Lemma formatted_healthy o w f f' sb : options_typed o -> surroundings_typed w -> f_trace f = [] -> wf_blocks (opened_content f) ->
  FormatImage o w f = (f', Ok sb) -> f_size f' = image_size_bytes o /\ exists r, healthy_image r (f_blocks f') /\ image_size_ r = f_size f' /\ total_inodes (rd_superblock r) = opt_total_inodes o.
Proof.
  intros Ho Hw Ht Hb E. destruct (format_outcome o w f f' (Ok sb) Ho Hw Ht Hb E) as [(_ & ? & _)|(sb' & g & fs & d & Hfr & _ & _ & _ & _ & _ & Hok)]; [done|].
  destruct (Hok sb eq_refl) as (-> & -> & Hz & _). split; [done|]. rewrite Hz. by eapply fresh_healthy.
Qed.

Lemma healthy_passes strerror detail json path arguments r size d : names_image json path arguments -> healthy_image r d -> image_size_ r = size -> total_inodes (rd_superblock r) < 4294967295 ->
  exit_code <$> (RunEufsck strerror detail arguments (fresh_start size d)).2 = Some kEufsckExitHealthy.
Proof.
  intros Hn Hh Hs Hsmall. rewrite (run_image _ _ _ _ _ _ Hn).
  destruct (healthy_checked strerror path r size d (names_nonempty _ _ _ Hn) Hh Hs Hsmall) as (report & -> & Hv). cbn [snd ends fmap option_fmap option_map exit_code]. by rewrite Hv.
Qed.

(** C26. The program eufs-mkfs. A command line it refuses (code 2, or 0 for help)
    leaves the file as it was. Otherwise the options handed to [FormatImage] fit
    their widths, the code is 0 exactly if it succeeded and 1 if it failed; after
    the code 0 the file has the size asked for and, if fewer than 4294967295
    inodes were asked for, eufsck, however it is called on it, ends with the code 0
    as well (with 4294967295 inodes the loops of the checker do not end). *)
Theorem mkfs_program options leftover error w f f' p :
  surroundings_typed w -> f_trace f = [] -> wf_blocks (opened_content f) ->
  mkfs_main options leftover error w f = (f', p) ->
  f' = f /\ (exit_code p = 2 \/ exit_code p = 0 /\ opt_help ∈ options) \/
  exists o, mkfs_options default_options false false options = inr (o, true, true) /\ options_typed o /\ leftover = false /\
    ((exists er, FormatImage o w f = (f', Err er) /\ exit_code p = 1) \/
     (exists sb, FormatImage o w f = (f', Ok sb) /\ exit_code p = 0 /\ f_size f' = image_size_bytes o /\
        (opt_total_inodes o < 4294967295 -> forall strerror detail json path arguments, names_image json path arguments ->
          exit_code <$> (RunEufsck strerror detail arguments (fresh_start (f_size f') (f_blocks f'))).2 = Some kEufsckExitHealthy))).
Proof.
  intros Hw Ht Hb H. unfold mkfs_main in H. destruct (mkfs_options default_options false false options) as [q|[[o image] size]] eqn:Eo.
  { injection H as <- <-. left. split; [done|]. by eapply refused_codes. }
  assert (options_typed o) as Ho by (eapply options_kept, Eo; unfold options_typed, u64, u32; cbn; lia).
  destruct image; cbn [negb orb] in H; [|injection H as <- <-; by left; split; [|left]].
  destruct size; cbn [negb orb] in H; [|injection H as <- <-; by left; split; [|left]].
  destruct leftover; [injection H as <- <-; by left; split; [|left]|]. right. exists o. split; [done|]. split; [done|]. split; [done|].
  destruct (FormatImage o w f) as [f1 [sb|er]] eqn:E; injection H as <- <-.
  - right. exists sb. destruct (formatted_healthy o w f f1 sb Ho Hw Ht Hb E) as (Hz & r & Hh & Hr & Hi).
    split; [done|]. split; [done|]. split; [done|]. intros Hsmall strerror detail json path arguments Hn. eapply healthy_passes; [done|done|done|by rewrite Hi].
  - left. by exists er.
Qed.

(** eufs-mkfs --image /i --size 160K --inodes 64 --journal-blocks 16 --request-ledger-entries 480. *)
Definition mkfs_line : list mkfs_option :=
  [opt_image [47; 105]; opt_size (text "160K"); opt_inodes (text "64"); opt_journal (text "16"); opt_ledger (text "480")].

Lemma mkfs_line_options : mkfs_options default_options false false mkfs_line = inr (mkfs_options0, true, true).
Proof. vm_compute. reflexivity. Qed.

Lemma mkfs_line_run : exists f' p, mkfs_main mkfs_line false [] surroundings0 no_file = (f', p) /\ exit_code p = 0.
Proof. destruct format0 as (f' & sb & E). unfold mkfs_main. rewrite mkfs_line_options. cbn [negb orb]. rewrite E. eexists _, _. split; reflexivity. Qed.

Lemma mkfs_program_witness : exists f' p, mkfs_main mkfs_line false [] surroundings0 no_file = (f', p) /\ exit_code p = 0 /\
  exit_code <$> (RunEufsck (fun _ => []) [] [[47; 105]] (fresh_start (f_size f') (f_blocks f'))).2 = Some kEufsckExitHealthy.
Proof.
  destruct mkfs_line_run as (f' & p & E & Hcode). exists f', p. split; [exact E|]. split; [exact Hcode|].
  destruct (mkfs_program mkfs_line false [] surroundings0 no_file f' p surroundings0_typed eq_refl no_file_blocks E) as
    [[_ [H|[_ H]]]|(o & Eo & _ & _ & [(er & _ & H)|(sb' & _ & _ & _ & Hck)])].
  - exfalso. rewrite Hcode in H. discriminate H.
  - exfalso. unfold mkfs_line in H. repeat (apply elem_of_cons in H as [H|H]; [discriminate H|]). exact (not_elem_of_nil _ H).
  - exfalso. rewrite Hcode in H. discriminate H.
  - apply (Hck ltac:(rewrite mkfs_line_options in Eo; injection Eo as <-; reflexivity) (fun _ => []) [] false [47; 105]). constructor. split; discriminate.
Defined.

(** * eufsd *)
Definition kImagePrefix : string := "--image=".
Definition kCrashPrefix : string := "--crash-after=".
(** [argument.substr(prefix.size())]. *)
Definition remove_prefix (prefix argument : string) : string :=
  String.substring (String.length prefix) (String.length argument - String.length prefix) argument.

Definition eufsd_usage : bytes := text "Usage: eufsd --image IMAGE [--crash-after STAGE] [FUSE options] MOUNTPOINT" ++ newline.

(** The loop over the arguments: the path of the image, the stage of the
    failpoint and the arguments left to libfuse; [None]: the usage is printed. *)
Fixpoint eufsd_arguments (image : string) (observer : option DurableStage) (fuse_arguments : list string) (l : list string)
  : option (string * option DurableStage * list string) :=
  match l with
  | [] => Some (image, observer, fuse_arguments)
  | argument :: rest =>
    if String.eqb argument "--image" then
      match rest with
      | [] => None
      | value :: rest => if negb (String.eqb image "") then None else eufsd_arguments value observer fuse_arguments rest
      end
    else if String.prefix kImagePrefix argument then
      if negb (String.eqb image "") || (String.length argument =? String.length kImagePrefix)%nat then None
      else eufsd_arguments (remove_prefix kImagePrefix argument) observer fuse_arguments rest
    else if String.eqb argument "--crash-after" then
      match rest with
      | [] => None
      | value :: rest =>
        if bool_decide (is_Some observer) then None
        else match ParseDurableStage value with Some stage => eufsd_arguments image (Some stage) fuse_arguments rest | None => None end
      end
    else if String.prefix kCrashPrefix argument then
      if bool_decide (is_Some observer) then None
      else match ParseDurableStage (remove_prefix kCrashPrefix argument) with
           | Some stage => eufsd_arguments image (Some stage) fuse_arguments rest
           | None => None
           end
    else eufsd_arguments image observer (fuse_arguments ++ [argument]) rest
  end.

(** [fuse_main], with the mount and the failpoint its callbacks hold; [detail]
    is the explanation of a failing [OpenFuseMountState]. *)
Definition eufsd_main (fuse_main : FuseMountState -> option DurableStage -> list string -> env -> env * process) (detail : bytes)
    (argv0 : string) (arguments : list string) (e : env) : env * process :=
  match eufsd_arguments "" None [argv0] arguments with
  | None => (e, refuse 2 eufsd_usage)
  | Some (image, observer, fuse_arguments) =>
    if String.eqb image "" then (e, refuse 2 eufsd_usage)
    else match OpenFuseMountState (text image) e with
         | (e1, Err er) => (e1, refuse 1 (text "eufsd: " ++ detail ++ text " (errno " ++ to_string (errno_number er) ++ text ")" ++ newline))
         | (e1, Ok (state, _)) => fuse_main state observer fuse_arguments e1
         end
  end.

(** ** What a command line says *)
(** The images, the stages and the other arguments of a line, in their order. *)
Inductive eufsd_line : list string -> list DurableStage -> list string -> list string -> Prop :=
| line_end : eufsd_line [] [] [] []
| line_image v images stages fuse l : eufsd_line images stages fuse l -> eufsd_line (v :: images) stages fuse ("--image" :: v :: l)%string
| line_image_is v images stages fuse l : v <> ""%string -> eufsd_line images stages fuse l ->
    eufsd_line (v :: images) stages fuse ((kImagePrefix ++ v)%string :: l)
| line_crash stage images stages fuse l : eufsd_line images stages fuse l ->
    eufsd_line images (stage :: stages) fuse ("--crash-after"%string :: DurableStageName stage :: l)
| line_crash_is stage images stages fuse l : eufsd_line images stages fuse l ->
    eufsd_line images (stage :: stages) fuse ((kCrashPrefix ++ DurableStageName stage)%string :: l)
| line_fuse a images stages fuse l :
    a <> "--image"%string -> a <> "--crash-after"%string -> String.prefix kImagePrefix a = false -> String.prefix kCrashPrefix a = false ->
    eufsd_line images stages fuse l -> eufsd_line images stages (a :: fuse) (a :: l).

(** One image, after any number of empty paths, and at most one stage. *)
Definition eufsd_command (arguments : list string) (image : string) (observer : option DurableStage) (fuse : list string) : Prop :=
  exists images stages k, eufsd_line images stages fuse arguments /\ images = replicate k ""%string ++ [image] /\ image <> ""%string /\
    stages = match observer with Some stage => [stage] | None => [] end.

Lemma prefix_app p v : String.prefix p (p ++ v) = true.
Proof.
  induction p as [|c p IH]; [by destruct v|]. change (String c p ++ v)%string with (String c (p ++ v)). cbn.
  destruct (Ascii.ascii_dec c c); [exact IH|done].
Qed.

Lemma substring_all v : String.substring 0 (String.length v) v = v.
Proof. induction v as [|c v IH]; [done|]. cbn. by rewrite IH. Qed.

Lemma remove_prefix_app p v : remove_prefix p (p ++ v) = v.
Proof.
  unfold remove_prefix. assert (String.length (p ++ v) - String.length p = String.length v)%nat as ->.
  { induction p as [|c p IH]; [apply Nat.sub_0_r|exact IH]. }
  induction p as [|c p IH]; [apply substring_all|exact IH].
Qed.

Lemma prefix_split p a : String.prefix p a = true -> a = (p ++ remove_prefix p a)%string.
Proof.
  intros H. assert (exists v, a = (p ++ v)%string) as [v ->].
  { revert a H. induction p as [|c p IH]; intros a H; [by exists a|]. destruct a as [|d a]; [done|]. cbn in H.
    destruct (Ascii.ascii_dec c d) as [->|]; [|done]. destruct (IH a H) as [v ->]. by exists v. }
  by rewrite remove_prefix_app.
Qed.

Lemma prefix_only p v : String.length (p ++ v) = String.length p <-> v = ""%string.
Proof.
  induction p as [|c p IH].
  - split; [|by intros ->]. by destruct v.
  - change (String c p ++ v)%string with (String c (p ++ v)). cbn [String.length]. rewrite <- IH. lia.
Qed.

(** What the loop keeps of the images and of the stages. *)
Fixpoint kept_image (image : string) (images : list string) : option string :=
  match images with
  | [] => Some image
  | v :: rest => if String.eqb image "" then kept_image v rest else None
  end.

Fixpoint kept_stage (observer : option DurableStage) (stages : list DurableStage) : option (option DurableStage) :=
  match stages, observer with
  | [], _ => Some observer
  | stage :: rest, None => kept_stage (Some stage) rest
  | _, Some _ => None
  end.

==

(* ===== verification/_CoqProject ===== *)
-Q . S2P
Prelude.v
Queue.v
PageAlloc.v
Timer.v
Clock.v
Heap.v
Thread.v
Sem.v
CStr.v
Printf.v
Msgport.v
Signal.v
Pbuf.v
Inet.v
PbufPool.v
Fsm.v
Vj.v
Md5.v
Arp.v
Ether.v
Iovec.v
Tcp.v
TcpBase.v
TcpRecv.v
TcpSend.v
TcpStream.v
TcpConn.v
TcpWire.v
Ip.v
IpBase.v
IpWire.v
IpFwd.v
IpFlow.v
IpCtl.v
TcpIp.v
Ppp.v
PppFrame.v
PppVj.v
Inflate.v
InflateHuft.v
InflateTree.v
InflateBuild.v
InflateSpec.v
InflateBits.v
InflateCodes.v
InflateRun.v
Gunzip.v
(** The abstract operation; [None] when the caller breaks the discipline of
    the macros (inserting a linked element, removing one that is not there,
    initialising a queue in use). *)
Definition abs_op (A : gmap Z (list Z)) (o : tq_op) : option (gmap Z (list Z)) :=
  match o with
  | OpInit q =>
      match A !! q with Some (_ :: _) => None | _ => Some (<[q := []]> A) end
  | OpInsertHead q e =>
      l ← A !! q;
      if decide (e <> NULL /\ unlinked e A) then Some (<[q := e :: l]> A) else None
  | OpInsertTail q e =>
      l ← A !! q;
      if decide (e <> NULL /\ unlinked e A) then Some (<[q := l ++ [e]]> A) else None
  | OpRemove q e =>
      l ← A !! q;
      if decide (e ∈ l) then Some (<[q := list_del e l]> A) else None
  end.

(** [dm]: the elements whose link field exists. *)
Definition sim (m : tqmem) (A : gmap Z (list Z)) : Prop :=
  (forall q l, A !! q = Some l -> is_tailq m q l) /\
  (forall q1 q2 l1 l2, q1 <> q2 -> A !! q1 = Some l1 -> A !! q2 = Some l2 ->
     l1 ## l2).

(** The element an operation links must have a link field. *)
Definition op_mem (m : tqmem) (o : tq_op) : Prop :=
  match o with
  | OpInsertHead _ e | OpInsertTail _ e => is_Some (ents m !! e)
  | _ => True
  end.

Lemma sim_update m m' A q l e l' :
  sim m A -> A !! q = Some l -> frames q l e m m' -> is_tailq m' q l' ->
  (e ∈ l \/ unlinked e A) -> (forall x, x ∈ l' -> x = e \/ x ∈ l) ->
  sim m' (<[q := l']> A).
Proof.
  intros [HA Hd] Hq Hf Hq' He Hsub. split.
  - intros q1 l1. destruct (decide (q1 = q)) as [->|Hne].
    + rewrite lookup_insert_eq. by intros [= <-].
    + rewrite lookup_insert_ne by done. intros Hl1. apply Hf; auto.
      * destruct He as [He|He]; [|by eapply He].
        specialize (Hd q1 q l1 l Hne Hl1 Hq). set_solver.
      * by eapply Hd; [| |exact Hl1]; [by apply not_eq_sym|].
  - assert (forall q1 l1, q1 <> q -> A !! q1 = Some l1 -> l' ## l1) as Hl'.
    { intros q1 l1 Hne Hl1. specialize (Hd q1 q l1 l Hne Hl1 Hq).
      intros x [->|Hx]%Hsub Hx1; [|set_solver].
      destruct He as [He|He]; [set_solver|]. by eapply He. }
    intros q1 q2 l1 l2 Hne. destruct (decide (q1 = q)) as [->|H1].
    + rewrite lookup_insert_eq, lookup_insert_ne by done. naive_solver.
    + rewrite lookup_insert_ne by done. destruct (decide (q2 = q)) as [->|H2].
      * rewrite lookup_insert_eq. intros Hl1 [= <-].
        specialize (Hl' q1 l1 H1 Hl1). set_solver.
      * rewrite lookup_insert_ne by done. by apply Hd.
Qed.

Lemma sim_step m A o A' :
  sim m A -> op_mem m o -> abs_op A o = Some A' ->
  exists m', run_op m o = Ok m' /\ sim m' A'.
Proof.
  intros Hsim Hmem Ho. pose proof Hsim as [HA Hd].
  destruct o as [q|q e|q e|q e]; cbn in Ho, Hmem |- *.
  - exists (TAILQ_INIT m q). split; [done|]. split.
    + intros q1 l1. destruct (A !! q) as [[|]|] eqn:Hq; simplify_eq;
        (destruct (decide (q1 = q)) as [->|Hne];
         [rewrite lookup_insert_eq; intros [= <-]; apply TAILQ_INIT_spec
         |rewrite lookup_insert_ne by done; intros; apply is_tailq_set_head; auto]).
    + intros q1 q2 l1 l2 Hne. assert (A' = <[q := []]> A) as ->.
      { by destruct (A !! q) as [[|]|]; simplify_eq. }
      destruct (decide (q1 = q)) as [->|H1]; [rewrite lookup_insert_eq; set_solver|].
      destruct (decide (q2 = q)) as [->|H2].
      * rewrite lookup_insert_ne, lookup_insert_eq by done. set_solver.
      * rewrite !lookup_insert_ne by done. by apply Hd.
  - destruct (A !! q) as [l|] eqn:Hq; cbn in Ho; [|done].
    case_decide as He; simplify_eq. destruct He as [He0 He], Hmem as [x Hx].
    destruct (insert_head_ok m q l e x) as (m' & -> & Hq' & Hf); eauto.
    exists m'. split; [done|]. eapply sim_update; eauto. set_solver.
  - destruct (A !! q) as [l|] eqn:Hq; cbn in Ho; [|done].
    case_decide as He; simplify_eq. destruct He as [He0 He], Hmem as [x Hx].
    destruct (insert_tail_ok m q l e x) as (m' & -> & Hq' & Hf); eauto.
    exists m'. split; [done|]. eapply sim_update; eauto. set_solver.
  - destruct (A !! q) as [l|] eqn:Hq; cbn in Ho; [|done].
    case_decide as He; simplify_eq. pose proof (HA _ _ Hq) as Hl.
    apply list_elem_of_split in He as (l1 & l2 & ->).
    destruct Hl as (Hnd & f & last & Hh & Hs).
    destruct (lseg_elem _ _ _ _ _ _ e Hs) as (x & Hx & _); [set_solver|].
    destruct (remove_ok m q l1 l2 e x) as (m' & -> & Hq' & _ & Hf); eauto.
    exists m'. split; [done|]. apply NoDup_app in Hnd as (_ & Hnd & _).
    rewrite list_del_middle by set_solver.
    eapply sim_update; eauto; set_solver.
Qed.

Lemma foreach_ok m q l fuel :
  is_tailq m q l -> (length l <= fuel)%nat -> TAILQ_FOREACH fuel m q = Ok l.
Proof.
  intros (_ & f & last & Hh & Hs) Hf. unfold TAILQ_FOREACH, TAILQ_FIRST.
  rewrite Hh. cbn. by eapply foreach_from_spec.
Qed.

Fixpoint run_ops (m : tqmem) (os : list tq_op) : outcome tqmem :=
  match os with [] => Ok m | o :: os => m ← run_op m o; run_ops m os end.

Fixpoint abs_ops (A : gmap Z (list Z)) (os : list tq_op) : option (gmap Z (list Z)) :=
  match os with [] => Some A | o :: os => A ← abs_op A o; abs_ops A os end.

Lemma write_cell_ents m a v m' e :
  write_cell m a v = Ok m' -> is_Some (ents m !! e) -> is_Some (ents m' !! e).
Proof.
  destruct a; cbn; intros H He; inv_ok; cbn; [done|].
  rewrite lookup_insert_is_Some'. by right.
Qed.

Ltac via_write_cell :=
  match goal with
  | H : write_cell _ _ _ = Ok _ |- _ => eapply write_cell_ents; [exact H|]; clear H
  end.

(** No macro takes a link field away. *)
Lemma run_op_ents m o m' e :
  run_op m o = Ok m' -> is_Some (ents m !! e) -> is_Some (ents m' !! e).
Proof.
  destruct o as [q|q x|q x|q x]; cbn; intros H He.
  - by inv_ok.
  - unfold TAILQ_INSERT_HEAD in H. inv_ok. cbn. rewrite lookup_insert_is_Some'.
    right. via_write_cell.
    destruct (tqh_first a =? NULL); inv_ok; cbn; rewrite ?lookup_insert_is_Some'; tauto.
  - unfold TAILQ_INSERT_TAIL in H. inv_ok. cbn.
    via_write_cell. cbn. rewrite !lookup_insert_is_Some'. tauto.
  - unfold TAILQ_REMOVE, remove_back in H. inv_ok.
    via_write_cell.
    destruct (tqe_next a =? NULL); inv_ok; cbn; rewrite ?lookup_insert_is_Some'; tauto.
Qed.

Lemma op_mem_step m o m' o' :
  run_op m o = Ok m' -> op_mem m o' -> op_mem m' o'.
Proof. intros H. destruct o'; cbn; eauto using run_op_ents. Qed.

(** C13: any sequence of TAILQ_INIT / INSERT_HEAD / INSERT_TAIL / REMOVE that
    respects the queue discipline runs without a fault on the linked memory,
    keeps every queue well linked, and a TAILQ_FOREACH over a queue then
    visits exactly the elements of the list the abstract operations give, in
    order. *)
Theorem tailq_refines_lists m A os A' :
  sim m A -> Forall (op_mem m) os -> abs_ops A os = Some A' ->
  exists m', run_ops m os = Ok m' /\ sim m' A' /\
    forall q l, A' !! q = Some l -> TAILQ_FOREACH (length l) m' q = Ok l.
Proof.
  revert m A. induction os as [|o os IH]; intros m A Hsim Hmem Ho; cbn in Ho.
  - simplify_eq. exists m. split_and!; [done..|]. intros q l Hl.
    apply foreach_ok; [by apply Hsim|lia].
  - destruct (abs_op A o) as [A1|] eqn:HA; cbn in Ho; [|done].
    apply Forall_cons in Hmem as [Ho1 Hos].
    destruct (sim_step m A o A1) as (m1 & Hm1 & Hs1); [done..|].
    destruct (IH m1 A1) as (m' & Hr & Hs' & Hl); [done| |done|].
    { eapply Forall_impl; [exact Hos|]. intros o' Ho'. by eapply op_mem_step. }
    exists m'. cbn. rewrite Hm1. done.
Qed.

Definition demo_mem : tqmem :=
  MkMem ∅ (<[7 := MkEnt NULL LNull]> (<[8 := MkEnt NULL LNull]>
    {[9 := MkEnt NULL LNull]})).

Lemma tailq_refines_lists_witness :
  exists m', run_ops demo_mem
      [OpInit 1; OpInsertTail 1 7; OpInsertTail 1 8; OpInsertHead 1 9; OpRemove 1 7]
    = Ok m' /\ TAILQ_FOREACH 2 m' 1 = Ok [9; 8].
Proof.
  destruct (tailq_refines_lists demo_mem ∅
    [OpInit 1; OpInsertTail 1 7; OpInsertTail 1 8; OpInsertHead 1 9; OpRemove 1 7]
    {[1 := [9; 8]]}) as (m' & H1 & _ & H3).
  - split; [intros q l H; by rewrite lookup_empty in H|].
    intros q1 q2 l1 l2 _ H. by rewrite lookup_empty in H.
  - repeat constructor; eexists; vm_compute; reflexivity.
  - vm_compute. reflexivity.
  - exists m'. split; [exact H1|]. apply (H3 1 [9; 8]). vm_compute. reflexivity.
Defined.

◆ PROBLEM STATEMENT
Where the string "RunEufsck" occurs in the data, return the whole line.

◆ WRITTEN SOLUTION
  exit_code <$> (RunEufsck strerror detail arguments (fresh_start size d)).2 = Some kEufsckExitHealthy.
          exit_code <$> (RunEufsck strerror detail arguments (fresh_start (f_size f') (f_blocks f'))).2 = Some kEufsckExitHealthy))).
  exit_code <$> (RunEufsck (fun _ => []) [] [[47; 105]] (fresh_start (f_size f') (f_blocks f'))).2 = Some kEufsckExitHealthy.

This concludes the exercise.